Some entries follow. Reproduce exactly the lines starting at the one with "Lemma decrease_direct d" and stopping after the one with "size di' = new_size".

INFORMATION PROVIDED below:

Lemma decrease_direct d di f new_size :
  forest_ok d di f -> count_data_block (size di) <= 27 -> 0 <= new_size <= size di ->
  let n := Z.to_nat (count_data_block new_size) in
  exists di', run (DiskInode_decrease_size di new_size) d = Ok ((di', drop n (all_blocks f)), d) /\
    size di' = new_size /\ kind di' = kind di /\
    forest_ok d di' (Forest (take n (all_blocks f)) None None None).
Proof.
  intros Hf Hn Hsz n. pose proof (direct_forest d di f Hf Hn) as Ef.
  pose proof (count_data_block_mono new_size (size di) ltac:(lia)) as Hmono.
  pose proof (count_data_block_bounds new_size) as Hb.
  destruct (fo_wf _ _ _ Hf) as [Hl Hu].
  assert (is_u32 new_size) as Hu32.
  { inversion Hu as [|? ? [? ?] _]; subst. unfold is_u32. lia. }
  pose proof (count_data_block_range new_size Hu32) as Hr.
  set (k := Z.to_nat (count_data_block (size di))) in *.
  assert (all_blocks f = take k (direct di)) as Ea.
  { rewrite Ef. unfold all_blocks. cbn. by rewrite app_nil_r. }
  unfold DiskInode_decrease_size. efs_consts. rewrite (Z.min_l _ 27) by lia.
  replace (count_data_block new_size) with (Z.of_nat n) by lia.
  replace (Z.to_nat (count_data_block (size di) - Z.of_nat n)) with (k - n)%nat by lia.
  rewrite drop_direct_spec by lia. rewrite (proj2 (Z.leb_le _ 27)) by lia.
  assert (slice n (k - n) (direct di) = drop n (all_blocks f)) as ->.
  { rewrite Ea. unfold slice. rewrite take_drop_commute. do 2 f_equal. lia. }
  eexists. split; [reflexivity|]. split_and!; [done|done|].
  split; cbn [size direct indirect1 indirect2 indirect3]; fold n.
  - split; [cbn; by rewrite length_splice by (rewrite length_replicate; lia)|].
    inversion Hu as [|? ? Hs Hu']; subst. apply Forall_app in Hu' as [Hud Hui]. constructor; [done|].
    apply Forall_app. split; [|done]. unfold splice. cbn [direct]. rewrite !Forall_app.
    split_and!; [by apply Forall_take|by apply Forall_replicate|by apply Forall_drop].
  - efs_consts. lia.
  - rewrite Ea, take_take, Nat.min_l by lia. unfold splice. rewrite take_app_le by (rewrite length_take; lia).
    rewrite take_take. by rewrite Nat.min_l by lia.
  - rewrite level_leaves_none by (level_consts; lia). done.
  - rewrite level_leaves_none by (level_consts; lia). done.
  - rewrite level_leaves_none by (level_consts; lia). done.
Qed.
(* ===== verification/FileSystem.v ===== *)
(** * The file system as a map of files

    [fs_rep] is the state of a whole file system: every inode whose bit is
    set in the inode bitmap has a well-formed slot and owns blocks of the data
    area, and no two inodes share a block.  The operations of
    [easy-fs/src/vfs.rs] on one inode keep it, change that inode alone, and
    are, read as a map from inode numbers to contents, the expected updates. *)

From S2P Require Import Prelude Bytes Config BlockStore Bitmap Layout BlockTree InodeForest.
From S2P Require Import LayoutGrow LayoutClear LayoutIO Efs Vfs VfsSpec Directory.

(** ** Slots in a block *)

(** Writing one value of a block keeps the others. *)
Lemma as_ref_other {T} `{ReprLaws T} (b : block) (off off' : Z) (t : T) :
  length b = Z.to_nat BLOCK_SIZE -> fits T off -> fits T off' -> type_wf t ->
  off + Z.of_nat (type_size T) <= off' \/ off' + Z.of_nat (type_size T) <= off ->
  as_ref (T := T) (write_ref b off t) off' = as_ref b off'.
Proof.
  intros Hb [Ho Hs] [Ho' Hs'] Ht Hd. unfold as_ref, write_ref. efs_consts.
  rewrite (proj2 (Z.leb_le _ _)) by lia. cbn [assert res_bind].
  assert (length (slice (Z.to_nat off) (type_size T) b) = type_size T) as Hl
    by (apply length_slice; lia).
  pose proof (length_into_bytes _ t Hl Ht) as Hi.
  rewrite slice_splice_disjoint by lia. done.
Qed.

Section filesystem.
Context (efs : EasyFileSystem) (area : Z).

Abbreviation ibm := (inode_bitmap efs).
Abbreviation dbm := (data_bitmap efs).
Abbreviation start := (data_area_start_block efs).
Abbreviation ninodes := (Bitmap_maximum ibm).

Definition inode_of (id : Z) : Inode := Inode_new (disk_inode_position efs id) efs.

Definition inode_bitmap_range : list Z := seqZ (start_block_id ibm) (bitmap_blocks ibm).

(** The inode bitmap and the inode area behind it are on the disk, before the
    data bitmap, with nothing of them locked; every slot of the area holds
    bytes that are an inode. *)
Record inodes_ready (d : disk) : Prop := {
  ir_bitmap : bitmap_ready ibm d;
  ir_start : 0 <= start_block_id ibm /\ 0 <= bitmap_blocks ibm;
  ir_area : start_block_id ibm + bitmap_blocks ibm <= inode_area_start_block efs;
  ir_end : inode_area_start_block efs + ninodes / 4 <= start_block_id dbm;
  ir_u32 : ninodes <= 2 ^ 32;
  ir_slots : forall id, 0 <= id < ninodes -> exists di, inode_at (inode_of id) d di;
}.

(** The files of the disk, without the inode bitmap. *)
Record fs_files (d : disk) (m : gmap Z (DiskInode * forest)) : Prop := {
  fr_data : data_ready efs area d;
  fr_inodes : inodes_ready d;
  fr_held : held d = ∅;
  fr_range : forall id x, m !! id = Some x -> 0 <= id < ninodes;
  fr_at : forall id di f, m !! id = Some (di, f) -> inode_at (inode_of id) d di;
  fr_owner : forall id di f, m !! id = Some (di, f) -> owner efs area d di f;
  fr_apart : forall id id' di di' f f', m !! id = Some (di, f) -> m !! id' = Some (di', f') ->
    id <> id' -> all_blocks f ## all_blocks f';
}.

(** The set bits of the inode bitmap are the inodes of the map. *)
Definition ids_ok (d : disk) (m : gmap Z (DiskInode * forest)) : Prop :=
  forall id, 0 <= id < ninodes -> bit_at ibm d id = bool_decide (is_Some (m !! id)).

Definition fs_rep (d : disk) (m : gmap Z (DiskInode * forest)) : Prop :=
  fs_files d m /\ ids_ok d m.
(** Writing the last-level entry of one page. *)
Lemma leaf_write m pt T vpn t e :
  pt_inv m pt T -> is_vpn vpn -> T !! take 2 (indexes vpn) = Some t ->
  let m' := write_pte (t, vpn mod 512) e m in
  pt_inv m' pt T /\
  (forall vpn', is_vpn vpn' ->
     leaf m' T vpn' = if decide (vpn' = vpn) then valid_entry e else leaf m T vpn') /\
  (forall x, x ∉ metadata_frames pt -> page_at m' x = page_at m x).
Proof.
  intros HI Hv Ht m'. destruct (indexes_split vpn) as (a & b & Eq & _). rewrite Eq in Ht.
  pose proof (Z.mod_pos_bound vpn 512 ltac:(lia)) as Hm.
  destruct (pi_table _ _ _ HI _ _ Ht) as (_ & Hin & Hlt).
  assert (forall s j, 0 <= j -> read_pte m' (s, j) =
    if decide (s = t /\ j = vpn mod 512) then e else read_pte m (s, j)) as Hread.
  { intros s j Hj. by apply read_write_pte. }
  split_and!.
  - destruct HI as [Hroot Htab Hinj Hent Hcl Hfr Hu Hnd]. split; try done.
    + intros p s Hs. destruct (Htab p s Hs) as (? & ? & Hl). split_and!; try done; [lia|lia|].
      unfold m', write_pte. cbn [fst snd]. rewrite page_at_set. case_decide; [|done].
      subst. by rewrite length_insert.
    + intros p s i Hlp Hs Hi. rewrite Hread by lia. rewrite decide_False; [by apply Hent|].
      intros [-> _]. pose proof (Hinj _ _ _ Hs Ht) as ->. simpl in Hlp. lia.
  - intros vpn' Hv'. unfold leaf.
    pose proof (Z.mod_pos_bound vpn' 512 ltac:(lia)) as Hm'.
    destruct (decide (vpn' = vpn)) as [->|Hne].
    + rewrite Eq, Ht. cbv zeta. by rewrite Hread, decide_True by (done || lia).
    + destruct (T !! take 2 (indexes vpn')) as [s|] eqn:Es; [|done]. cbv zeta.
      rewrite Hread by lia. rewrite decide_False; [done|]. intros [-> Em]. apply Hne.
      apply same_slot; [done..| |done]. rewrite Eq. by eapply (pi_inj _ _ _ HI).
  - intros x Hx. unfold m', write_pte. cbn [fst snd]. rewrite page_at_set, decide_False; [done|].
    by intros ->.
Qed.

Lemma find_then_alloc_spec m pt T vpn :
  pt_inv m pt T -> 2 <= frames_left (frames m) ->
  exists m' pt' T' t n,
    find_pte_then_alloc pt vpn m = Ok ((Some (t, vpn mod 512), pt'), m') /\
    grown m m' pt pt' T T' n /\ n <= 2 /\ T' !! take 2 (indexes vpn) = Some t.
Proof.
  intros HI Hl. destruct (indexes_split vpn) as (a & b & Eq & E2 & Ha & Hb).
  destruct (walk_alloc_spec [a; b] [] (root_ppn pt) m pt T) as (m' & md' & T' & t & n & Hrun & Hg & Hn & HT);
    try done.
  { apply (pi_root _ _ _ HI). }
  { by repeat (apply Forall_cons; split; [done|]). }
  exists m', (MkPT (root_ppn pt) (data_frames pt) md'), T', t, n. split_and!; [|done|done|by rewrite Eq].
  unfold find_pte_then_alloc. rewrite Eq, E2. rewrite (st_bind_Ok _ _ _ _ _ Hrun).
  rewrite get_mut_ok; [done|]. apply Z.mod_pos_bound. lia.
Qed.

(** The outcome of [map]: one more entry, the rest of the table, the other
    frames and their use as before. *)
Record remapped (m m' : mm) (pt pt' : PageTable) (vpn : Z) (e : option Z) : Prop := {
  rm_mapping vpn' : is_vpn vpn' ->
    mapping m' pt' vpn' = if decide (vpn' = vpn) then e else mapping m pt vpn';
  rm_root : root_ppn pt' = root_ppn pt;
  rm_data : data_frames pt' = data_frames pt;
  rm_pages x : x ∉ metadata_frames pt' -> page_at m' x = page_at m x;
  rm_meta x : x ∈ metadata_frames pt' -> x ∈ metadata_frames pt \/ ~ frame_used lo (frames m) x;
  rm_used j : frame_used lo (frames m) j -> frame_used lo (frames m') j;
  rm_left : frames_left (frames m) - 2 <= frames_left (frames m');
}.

End of INFORMATION PROVIDED.
INFORMATION PROVIDED below:

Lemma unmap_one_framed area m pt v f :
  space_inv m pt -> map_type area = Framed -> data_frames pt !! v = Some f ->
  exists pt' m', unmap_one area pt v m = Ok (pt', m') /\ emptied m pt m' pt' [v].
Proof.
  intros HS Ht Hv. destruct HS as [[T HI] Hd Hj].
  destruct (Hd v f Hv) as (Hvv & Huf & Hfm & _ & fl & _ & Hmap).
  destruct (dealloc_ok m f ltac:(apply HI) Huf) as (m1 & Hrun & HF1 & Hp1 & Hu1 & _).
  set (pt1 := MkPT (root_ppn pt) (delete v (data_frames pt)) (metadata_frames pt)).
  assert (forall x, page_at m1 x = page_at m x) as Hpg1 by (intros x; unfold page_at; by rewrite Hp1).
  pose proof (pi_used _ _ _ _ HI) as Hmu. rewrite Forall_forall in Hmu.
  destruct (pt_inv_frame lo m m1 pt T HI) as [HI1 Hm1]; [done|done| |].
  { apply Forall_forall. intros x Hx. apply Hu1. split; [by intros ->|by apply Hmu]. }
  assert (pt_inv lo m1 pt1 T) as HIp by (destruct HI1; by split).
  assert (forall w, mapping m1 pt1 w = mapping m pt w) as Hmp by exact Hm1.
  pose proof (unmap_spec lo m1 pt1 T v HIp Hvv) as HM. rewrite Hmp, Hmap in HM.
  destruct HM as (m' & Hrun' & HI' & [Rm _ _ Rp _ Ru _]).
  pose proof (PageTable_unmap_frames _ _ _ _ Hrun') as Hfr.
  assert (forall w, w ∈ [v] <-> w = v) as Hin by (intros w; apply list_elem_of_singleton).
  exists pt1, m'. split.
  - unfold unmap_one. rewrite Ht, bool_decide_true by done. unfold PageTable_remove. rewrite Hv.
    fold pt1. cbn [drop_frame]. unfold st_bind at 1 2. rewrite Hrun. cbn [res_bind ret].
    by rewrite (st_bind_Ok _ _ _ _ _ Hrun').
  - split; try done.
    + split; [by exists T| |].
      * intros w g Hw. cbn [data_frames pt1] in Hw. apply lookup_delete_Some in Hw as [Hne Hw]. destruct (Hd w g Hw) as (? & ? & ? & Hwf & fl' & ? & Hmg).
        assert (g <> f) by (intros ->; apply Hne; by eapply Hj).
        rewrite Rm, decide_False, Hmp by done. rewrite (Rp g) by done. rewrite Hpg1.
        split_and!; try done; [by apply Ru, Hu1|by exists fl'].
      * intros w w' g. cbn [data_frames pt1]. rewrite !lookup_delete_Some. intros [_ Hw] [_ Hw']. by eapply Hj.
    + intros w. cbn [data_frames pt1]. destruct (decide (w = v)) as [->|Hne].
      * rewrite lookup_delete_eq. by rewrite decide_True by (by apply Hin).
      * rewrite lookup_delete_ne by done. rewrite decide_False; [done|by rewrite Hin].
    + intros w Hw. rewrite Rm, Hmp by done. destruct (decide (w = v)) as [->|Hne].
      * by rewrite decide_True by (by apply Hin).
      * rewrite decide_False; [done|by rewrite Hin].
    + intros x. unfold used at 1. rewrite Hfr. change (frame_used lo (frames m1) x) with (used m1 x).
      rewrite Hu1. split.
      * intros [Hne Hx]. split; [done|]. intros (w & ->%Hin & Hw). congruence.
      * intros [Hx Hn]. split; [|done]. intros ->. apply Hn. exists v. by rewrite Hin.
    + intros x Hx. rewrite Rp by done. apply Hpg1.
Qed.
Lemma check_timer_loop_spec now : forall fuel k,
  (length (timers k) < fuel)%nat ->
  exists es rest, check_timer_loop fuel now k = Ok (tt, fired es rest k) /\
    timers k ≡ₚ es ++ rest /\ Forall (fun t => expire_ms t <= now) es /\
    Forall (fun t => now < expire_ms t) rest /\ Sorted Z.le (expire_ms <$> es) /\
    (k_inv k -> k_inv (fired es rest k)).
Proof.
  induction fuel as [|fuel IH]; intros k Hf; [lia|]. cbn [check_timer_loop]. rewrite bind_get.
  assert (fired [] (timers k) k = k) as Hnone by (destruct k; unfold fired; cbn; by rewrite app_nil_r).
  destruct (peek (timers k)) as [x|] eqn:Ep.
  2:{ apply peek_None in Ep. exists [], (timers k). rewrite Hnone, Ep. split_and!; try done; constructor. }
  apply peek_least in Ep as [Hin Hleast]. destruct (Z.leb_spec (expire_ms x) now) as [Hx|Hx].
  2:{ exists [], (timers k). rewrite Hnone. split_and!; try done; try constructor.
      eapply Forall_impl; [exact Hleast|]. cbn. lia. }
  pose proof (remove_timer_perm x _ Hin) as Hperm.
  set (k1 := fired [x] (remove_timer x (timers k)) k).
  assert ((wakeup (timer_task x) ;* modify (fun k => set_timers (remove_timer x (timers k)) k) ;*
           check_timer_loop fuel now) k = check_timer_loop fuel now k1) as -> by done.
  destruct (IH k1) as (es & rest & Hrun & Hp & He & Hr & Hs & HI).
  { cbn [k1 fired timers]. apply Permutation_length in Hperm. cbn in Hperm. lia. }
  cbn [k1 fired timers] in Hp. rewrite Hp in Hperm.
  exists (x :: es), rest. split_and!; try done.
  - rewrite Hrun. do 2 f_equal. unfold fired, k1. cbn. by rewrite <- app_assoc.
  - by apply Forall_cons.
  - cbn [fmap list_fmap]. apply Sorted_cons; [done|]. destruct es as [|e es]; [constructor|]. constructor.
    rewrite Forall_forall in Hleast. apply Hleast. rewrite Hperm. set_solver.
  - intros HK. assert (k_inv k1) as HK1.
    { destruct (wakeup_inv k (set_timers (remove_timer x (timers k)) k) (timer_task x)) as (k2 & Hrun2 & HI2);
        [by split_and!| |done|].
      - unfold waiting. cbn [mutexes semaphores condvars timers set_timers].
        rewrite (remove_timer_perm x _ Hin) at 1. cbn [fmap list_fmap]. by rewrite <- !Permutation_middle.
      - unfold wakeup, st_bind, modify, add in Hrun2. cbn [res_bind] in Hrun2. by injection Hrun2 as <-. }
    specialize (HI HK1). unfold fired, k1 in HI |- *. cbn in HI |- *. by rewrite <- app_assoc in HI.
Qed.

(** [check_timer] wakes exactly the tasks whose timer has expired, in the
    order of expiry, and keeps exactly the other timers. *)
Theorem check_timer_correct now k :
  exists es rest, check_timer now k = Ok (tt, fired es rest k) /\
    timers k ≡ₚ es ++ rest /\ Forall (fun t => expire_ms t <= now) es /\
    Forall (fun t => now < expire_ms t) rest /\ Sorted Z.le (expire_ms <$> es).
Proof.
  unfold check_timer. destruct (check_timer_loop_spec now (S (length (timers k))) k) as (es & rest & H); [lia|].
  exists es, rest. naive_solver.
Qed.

End of INFORMATION PROVIDED.

- _EXPECTED ANSWER_
Lemma decrease_direct d di f new_size :
  forest_ok d di f -> count_data_block (size di) <= 27 -> 0 <= new_size <= size di ->
  let n := Z.to_nat (count_data_block new_size) in
  exists di', run (DiskInode_decrease_size di new_size) d = Ok ((di', drop n (all_blocks f)), d) /\
    size di' = new_size /\ kind di' = kind di /\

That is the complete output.